▶ _Work request_: Look for "apply" in each line of the entries, and return the matching lines.

Top of Dataset records

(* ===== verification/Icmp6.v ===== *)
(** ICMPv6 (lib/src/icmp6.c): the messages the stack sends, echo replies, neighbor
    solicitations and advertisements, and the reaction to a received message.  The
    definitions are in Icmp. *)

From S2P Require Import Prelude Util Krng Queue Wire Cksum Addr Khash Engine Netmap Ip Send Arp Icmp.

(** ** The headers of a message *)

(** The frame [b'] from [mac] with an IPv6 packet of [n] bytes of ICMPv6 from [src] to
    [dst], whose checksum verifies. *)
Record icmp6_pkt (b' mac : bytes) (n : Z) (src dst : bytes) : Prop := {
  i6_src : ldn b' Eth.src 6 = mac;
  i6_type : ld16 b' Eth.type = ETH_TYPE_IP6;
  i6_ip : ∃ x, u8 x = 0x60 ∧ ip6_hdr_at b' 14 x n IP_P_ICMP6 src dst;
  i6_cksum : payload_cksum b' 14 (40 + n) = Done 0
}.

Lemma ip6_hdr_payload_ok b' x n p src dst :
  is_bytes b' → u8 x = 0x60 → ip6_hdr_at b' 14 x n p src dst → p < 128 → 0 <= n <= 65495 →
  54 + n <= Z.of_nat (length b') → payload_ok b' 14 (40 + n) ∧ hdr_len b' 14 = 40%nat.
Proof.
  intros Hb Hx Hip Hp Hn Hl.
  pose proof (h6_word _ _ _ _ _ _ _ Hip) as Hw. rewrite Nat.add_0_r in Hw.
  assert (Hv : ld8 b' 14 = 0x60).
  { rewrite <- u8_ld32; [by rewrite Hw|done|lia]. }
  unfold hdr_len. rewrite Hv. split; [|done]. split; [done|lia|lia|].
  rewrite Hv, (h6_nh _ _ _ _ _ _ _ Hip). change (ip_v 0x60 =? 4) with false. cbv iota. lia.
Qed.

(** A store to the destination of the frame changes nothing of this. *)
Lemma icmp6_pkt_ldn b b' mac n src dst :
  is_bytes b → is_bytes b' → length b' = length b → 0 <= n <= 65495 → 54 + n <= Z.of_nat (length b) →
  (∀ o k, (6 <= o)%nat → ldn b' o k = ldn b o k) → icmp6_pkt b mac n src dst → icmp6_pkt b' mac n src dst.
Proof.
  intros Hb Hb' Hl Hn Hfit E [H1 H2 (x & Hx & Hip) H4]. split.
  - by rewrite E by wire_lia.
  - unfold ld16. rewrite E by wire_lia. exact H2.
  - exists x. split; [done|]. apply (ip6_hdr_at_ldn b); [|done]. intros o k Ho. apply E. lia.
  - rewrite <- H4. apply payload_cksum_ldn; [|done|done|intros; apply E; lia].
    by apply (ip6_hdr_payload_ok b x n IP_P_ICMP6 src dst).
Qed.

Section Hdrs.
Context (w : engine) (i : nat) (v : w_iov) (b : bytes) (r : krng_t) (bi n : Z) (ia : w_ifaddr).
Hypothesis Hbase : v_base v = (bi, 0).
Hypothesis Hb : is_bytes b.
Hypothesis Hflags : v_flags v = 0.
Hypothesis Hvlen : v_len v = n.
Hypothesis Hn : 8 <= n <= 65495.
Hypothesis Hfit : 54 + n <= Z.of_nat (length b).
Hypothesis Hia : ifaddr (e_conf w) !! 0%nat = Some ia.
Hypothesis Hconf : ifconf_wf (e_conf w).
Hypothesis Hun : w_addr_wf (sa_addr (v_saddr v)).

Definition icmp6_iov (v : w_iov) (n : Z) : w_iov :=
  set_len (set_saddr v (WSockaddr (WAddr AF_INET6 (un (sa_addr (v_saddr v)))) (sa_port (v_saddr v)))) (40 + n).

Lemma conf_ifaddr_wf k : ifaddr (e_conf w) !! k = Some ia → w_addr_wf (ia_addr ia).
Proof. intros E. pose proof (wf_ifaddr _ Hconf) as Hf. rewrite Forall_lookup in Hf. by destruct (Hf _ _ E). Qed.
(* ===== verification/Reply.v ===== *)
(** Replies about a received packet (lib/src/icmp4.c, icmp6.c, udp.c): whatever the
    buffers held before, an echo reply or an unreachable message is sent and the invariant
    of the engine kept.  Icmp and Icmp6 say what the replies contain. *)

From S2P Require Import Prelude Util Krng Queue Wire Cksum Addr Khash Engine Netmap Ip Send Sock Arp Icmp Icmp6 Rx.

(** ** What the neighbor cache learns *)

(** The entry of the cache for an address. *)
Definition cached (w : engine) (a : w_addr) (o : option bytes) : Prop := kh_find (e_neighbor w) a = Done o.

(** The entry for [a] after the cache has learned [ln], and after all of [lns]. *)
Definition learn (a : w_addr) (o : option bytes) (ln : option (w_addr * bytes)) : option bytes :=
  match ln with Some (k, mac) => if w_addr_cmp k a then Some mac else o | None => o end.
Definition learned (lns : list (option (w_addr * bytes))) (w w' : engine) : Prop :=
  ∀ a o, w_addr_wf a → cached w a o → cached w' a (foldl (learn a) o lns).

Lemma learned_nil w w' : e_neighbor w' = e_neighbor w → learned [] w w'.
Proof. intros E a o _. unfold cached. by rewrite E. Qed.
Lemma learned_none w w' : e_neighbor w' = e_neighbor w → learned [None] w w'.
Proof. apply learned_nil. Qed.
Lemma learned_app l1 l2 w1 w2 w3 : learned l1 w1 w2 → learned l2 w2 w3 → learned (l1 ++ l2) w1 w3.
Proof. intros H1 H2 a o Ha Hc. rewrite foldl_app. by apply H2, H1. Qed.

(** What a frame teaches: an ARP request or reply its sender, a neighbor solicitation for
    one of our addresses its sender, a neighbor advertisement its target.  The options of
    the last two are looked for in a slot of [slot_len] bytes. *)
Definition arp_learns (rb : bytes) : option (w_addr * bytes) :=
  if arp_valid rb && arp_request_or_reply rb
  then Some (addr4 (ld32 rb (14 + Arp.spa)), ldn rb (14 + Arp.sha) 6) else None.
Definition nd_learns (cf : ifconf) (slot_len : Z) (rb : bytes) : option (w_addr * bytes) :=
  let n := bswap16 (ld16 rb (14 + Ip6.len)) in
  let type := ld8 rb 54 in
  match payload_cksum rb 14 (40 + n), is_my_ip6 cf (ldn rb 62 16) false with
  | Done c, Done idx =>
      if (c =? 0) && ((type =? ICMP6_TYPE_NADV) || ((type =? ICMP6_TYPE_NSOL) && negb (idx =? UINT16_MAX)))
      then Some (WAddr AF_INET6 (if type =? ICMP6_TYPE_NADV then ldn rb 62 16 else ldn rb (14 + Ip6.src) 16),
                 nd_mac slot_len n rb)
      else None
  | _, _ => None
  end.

Bottom of Dataset records

▶ _Response for this exercise_:
  - exists x. split; [done|]. apply (ip6_hdr_at_ldn b); [|done]. intros o k Ho. apply E. lia.
  - rewrite <- H4. apply payload_cksum_ldn; [|done|done|intros; apply E; lia].
    by apply (ip6_hdr_payload_ok b x n IP_P_ICMP6 src dst).
Proof. apply learned_nil. Qed.
Proof. intros H1 H2 a o Ha Hc. rewrite foldl_app. by apply H2, H1. Qed.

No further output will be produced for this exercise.